(** * Spot reconciliation and geospatial validation: a shallow embedding

    The Python scripts of the repository are embedded function by function:

    - the path normaliser shared by the two mapping scripts (module
      [PathNormalizer]) and the folder inventory (module [Inventory]);
    - [fix_spots_mapping_v2.py]  (module [MappingV2]): evidence index,
      vote tally, assembler;
    - [fix_spots_mapping.py]     (module [MappingV1]): location-to-folder
      mapping with the positional fallback;
    - [update_spots_json.py]     (module [UpdateSpots]): assembler keyed by
      the folder number;
    - [correct_coordinates_crawlee.py] (module [Corrector]): Haversine
      distance, the correction loop and the query of the lookup;
    - [transform_data.py]        (module [TransformData]): image paths;
    - [filter_malaysia_only.py]  (module [Geofence]): membership test and
      filter.

    Conventions.  A Python [str] is a [string] of bytes (UTF-8); only ASCII
    letters, digits and white space are interpreted by [lower] and [int].
    A Python [dict] is an association list in insertion order without
    repeated keys; JSON numbers are rationals ([Q]).  [calculate_distance]
    is given in exact arithmetic, with the transcendental functions of
    the real numbers; the correction loop is given both with that
    function and with any function in its place, which covers the
    floating-point function of the interpreter. *)

From Stdlib Require Import List String Ascii Bool Arith ZArith QArith Lia.
From Stdlib Require Import DecimalString DecimalZ DecimalPos DecimalN.
From Stdlib Require Import Reals Lra.
From Stdlib Require Import Sorted Permutation.
Import ListNotations.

________________________

• Prompt: The range runs from the line above containing "mapping with the positional fallback;" to the line containing "repeated keys; JSON", inclusive. Restate those lines word for word and no others.

• Exercise solution:
      mapping with the positional fallback;
    - [update_spots_json.py]     (module [UpdateSpots]): assembler keyed by
      the folder number;
    - [correct_coordinates_crawlee.py] (module [Corrector]): Haversine
      distance, the correction loop and the query of the lookup;
    - [transform_data.py]        (module [TransformData]): image paths;
    - [filter_malaysia_only.py]  (module [Geofence]): membership test and
      filter.

    Conventions.  A Python [str] is a [string] of bytes (UTF-8); only ASCII
    letters, digits and white space are interpreted by [lower] and [int].
    A Python [dict] is an association list in insertion order without
    repeated keys; JSON numbers are rationals ([Q]).  [calculate_distance]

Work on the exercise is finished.